The 7 Deadly Sins of Market Abuse (Part IV): Manipulating transactions

Today’s post is a true highlight as the offence of Market Abuse in the form of Manipulating Transactions has it all: Fancy jargon, hefty fines and plenty of case law, so hold tight to your seats.

Curb your enthusiasm for a minute though as we first need to have a look at the definition: The FSMA 2000 sets out manipulating transactions in section 118 (5) as behaviour that consists of effecting transactions or orders to trade (otherwise than for legitimate reasons and in conformity with accepted market practices on the relevant market) which:

(a) give, or are likely to give, a false or misleading impression as to the supply of, or demand for, or as to the price of, one or more qualifying investments; or

(b) secure the price of one or more such investments at any abnormal or artificial level.

This is represented in MAR 1.6 of the FCA Handbook, and there the FCA also gives an overview of behaviours, which, in the regulator’s opinion, are manipulating transactions involving false or misleading impressions:

The FCA gives in its Handbook an overview of behaviours, which, in the regulator’s opinion, are manipulating transactions involving false or misleading impressions:

(1) “Marking the close”, i.e. buying or selling qualifying investments at the close of the market with the effect of misleading investors who act on the basis of closing prices, other than for legitimate reasons;

(2) wash trades – that is, a sale or purchase of a qualifying investment where there is no change in beneficial interest or market risk, or where the transfer of beneficial interest or market risk is only between parties acting in concert or collusion, other than for legitimate reasons;

(3) painting the tape – that is, entering into a series of transactions that are shown on a public display for the purpose of giving the impression of activity or price movement in a qualifying investment;

(4) entering orders into an electronic trading system, at prices which are higher than the previous bid or lower than the previous offer, and withdrawing them before they are executed, in order to give a misleading impression that there is demand for or supply of the qualifying investment at that price, and

(5) buying or selling on the secondary market of qualifying investments or related derivatives prior to the auction with the effect of fixing the auction clearing price for the auctioned products at an abnormal or artificial level or misleading bidders in the auctions, other than for legitimate reasons.

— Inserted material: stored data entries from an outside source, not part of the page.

(* ===== verification/TcpRefinement.v ===== *)
(** * What the network library promises its user

    TcpConnection.v and TcpServer.v behave, for any user that follows the rules, like the event
    machine of Conn.v, on which the chat and the file server are built: no assertion fails and
    no dead object is touched, whatever the peers and the kernel do; what the user sends comes
    out in order; output that is pending is watched for and gets out. *)

From S2P Require Import Prelude Bytes Text Buffer Conn Channel TcpConnection TcpProofs TcpServer.

#[export] Instance functor_eq_dec : EqDecision functor.
Proof. solve_decision. Defined.

(** How often a connection is to be taken out of the loop. *)
Definition destroys (p : Z) (l : list functor) : nat := length (filter (fun f => f = ConnectDestroyed p) l).

Lemma destroys_app p l1 l2 : destroys p (l1 ++ l2) = (destroys p l1 + destroys p l2)%nat.
Proof. unfold destroys. by rewrite filter_app, length_app. Qed.

Lemma destroys_none p l : (forall f, f ∈ l -> f <> ConnectDestroyed p) -> destroys p l = 0%nat.
Proof.
  intros H. unfold destroys. destruct (filter _ l) as [|f l'] eqn:E; [done|].
  assert (f ∈ filter (fun f => f = ConnectDestroyed p) l) as Hf by (rewrite E; by left).
  apply list_elem_of_filter in Hf as [Hf Hl]. by destruct (H f Hl).
Qed.

Section server.
Context {U : Type} (react : callback -> U -> reaction U).
Context (name_ ipPort_ : bytes) (complete : bool).
Context (lossless : Prop).
Hypothesis Hpolite : polite react.
Hypothesis Hip : len ipPort_ <= 50.

Abbreviation Net := (Net (U := U)).
Abbreviation N := (N (U := U)).
Abbreviation Peers := (Peers (U := U)).
Abbreviation rel := (rel (U := U) lossless).
Abbreviation removal := (removeConnection (U := U)).
Abbreviation connName := (connName name_ ipPort_).

(** ** The server's invariant

    With [todo] the functors that the loop has still to run before the pending ones. *)
Record inv (todo : list functor) (s : Net) : Prop := {
  i_map : forall n p, connections_ s !! n = Some p -> exists c, heap s !! p = Some c /\ c_name c = n /\ c_open c;
  i_open : forall p c, heap s !! p = Some c -> c_open c -> connections_ s !! c_name c = Some p;
  i_names : forall n, is_Some (connections_ s !! n) -> exists i, 1 <= i < nextConnId_ s /\ n = connName i;
  i_next : 1 <= nextConnId_ s <= INT_MAX;
  i_functors : forall f, f ∈ todo ++ pendingFunctors_ s -> is_Some (heap s !! functor_conn f);
  i_state : forall p c, heap s !! p = Some c -> c_state c <> kConnecting;
  i_destroy : forall p c, heap s !! p = Some c -> destroys p (todo ++ pendingFunctors_ s)
    = if decide (c_state c = kDisconnected /\ addedToLoop_ (channel_ c) = true) then 1%nat else 0%nat;
}.

Lemma open_cases (c : TcpConnection) : c_state c <> kConnecting -> c_open c \/ c_state c = kDisconnected.
Proof. unfold c_open. destruct (c_state c); tauto. Qed.

Lemma inv_touch todo s s' : inv todo s -> touch s s' -> inv todo s'.
Proof.
  intros [Im Io In Ix If Is Id] [Tc Tn Th (l & Tp & Fl)]. split.
  - intros n p. rewrite Tc. intros (c & Ec & Hn & O)%Im. specialize (Th p). rewrite Ec in Th.
    destruct (heap s' !! p) as [c'|]; [|done]. destruct Th as (Hn' & O' & _). exists c'. split; [done|].
    split; [congruence|auto].
  - intros p c' Ec' O'. specialize (Th p). rewrite Ec' in Th.
    destruct (heap s !! p) as [c|] eqn:Ec; [|done]. destruct Th as (Hn & _ & D). rewrite Tc, Hn.
    apply Io; [done|]. destruct (open_cases c (Is p c Ec)) as [O|E]; [done|]. by rewrite <- (D E).
  - intros n. rewrite Tc, Tn. apply In.
  - by rewrite Tn.
  - intros f. rewrite Tp, app_assoc. intros [Hf|Hf]%elem_of_app; apply (same_object_some _ _ (Th _)).
    + by apply If.
    + rewrite Forall_forall in Fl. by apply Fl.
  - intros p c' Ec'. specialize (Th p). rewrite Ec' in Th. destruct (heap s !! p) as [c|] eqn:Ec; [|done].
    destruct Th as (_ & O' & D). destruct (open_cases c (Is p c Ec)) as [O|E].
    + destruct (O' O); congruence.
    + rewrite (D E). congruence.
  - intros p c' Ec'. specialize (Th p). rewrite Ec' in Th. destruct (heap s !! p) as [c|] eqn:Ec; [|done].
    destruct Th as (_ & O' & D). rewrite Tp, app_assoc, destroys_app, (Id p c Ec), (destroys_none p l).
    2:{ intros f Hf. rewrite Forall_forall in Fl. by apply Fl. }
    destruct (open_cases c (Is p c Ec)) as [O|E].
    + rewrite decide_False by (destruct O; intros []; congruence).
      rewrite decide_False; [done|]. destruct (O' O); intros []; congruence.
    + rewrite (D E). lia.
Qed.

(** A functor has run that was not for the end of a connection. *)
Lemma inv_drop f todo s : inv (f :: todo) s -> (forall p, f <> ConnectDestroyed p) -> inv todo s.
Proof.
  intros [Im Io In Ix If Is Id] Hf. split; try done.
  - intros g Hg. apply If. by right.
  - intros p c Ec. rewrite <- (Id p c Ec). change ((f :: todo) ++ ?l) with ([f] ++ (todo ++ l)).
    rewrite (destroys_app p [f]), (destroys_none p [f]); [done|].
    intros g Hg%list_elem_of_singleton. subst. apply Hf.
Qed.

(** ** Closing a connection *)

(** What happens to a connection leaves the others as they are, except for calls of the user. *)
Definition others (p : Z) (s s' : Net) : Prop := forall q, q <> p ->
  match heap s !! q, heap s' !! q with
  | Some c, Some c' => c_open c -> c_open c'
  | None, None => True
  | _, _ => False
  end.

#[export] Instance others_pre p : PreOrder (others p).
Proof.
  split.
  - intros s q Hq. by destruct (heap s !! q).
  - intros s1 s2 s3 H1 H2 q Hq. specialize (H1 q Hq). specialize (H2 q Hq).
    destruct (heap s1 !! q), (heap s2 !! q), (heap s3 !! q); auto; done.
Qed.

Lemma others_touch p s s' : touch s s' -> others p s s'.
Proof.
  intros T q _. pose proof (t_heap _ _ T q) as H. destruct (heap s !! q), (heap s' !! q); try done. by destruct H as (_ & ? & _).
Qed.

Lemma others_put p c s : others p s (set_heap (<[p := c]> (heap s)) s).
Proof. intros q Hq. cbn. rewrite lookup_insert_ne by done. by destruct (heap s !! q). Qed.

(** The object, closed. *)
Definition closed (c : TcpConnection) : TcpConnection :=
  set_channel (disableAll (channel_ c)) (set_state kDisconnected c).

Lemma good_closed c : good c -> good (closed c).
Proof.
  intros [Gi Go Ge Gs Gc Ga Gw Gh]. split; cbn; try done.
  - by left.
  - intros [?|?]; cbn in *; congruence.
Qed.

Lemma rel_close p c x s a : rel s a -> heap s !! p = Some c -> a_conns a !! p = Some x ->
  rel (set_heap (<[p := closed c]> (heap s)) s)
    (set_a_conns (alter (fun c => {| state_ := kDisconnected; sent := sent c |}) p (a_conns a)) a).
Proof.
  intros R E Ex. pose proof (r_conn _ _ _ R p) as Rp. rewrite E, Ex in Rp. destruct Rp as (G & Es & Rl & Ei).
  eapply rel_acts; [exact R|apply acts_put|exact Ex|by apply good_closed|done|exact Rl|exact Ei].
Qed.

(** [removeConnection] of a connection that is still in the map. *)
Lemma removeConnection_ok p c s : heap s !! p = Some c -> is_Some (connections_ s !! c_name c) ->
  removal p s = Ok (tt, set_pendingFunctors (pendingFunctors_ s ++ [ConnectDestroyed p])
                          (set_connections (delete (c_name c) (connections_ s)) s)).
Proof.
  intros E [q Eq]. unfold removeConnection. rewrite (bind_ok _ _ _ _ _ (conn_ok p c s E)).
  unfold mbind, M_bind, gets. by rewrite Eq.
Qed.

(** The state [s'] after [p]'s connection is closed and out of the map, other objects touched. *)
Record removed (p : Z) (c : TcpConnection) (s s' : Net) : Prop := {
  rm_conns : connections_ s' = delete (c_name c) (connections_ s);
  rm_next : nextConnId_ s' = nextConnId_ s;
  rm_self : heap s' !! p = Some (closed c);
  rm_others : forall q, q <> p -> same_object (heap s !! q) (heap s' !! q);
  rm_pending : exists l, pendingFunctors_ s' = pendingFunctors_ s ++ l ++ [ConnectDestroyed p]
    /\ Forall (fun f => is_Some (heap s !! functor_conn f) /\ forall q, f <> ConnectDestroyed q) l;
}.
(** C37: A line that is not a request line gets one response, 400, and the writing side of its
    connection is shut down; but the line stays in the input buffer, and the method read from
    it in the parser. When the client sends another byte, the line is parsed again, and if its
    method was right the assertion that there is no method yet fails: the process ends. *)
Theorem http_bad_request p a s x line r more d :
  at_conn p a s x [] HttpContext_new -> state_ x = kConnected -> Forall (fun b => b <> CR) line ->
  processRequestLine line HttpRequest_new = Ok (false, r) ->
  let a1 := peer_step react (PReceive p (line ++ CRLF ++ more)) a in
  a_conns a1 = <[p := {| state_ := kDisconnecting; sent := sent x ++ bad_request |}]> (a_conns a)
  /\ a_input a1 !! p = Some (line ++ CRLF ++ more)
  /\ (exists s1, a_user a1 = Ok s1)
  /\ (method_ r <> kInvalid -> a_user (peer_step react (PReceive p d) a1) = Undef AssertFailed).
Proof.
  intros A Ex Fl El a1.
  assert (forall t k, scan t (line ++ CRLF ++ k) HttpContext_new = Ok (false, line ++ CRLF ++ k, {| parse_state := kExpectRequestLine; request := r |})) as Es.
  { intros t k. rewrite scan_eq by (by left). unfold turn_on. cbn [parse_state HttpContext_new request].
    rewrite line_of_crlf by done. rewrite El. done. }
  destruct (message_step p a s x [] HttpContext_new (line ++ CRLF ++ more) _ _ _ A (Es _ _)) as (A' & C' & _).
  fold a1 in A', C'. revert A' C'. unfold answer, after_message.
  change (gotAll {| parse_state := kExpectRequestLine; request := r |}) with false. unfold performed. cbn [app fold_left]. unfold conn_shutdown, conn_send.
  rewrite Ex. cbn [state_ sent]. intros A' C'. split; [done|]. split; [apply A'|]. split; [eexists; apply A'|]. intros Hm.
  destruct A' as [Eu _ Ei Ec R]. cbn [peer_step]. rewrite Ei. cbn [default from_option id]. unfold a_callback. cbn [a_user].
  rewrite Eu. cbn [next]. unfold http_react. rewrite Ec. unfold onMessage.
  destruct (buffer_with_wf ((line ++ CRLF ++ more) ++ d)) as [W C].
  match goal with |- context [parseRequest ?t ?b ?c] => pose proof (parseRequest_scan t b c W R) as P; rewrite C in P end.
  rewrite <- !app_assoc, scan_eq in P by done. unfold turn_on in P. cbn [parse_state request] in P.
  rewrite line_of_crlf, (processRequestLine_again _ _ El Hm) in P by done. cbn [mbind outcome_bind] in P.
  rewrite <- !app_assoc. destruct (parseRequest _ _ _) as [[[? ?] ?]| |]; try done. by subst.
Qed.
End runs.

(** ** At work *)

(** A page, which keeps the connection unless the client asks otherwise. *)
Definition hello (r : HttpRequest) (resp : HttpResponse) : HttpResponse :=
  {| statusCode_ := 200; statusMessage_ := bs "OK"; closeConnection_ := closeConnection_ resp;
     resp_headers := [(bs "Content-Type", bs "text/plain")]; body_ := bs "hello " ++ path_ r |}.

Definition index : HttpRequest := {| method_ := kGet; version_ := kHttp11; path_ := bs "/index"; query_ := bs "?q=1";
  receiveTime_ := 0; headers_ := [(bs "Connection", bs "Keep-Alive"); (bs "Host", bs "im:80")] |}.

Lemma http_index_ok : request_ok index.
Proof.
  split; try done; try (by right); try (repeat constructor; done).
Qed.

Definition no_clients : Peers (U := outcome HttpServer) :=
  {| a_conns := ∅; a_input := ∅; a_user := Ok {| contexts := ∅; pollTimes := [7; 8; 9] |} |}.
Definition one_client : Peers (U := outcome HttpServer) := peer_step (http_react hello) (PConnect 1) no_clients.

Lemma one_client_at : at_conn 1 one_client {| contexts := <[1 := HttpContext_new]> ∅; pollTimes := [7; 8; 9] |}
  {| state_ := kConnected; sent := [] |} [] HttpContext_new.
Proof. split; [reflexivity..|by left]. Qed.

(** The time of a request as its answer: the second of three pieces completes the first line. *)
Definition clock (r : HttpRequest) (resp : HttpResponse) : HttpResponse :=
  {| statusCode_ := 200; statusMessage_ := bs "OK"; closeConnection_ := closeConnection_ resp;
     resp_headers := []; body_ := to_dec (receiveTime_ r) |}.


(** Two requests that come together: the second waits for more bytes to arrive. *)
Example pipelined :
  (fun a => (sent <$> a_conns a !! 1, (fun q => bool_decide (q = request_text index)) <$> a_input a !! 1))
    (deliver hello 1 [request_text index ++ request_text index] one_client)
  = (Some (response_bytes (hello index (HttpResponse_new false))), Some true).
Proof. vm_compute. reflexivity. Qed.

(** A header without a colon ends the request. *)
Example header_without_colon :
  sent <$> a_conns (deliver hello 1 [bs "GET / HTTP/1.1" ++ CRLF ++ bs "nonsense" ++ CRLF] one_client) !! 1
  = Some (response_bytes (hello {| method_ := kGet; version_ := kHttp11; path_ := bs "/"; query_ := []; receiveTime_ := 7;
                                   headers_ := [] |} (HttpResponse_new false))).
Proof. vm_compute. reflexivity. Qed.

Lemma http_bad_request_witness :
  sent <$> a_conns (peer_step (http_react hello) (PReceive 1 (bs "GET / HTTP/2.0" ++ CRLF)) one_client) !! 1 = Some bad_request
  /\ a_user (deliver hello 1 [bs "GET / HTTP/2.0" ++ CRLF; bs "x"] one_client) = Undef AssertFailed.
Proof.
  destruct (http_bad_request hello 1 one_client _ _ (bs "GET / HTTP/2.0")
    {| method_ := kGet; version_ := kUnknown; path_ := bs "/"; query_ := []; receiveTime_ := 0; headers_ := [] |} [] (bs "x")
    one_client_at eq_refl) as (Ec & _ & _ & Ed).
  - repeat constructor; done.
  - vm_compute. reflexivity.
  - rewrite app_nil_r in Ec, Ed. split; [by rewrite Ec, lookup_insert_eq|]. by apply Ed.
Defined.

At that point maybe a quick word on Wash Trades: The FCA points out that for the avoidance of doubt a stock lending/borrowing or repo/reverse repo transaction, or another transaction involving the provision of collateral, do not constitute a wash trade. However, another practical aspect in particular from the perspective of trade surveillance is the practice of moving stocks from one account to another or for the purpose of pricing especially for investment funds who need to assign a value to their holdings even if they are not trading; this can distort the view from the pure data perspective, so obviously a good surveillance officer should know the business quite well.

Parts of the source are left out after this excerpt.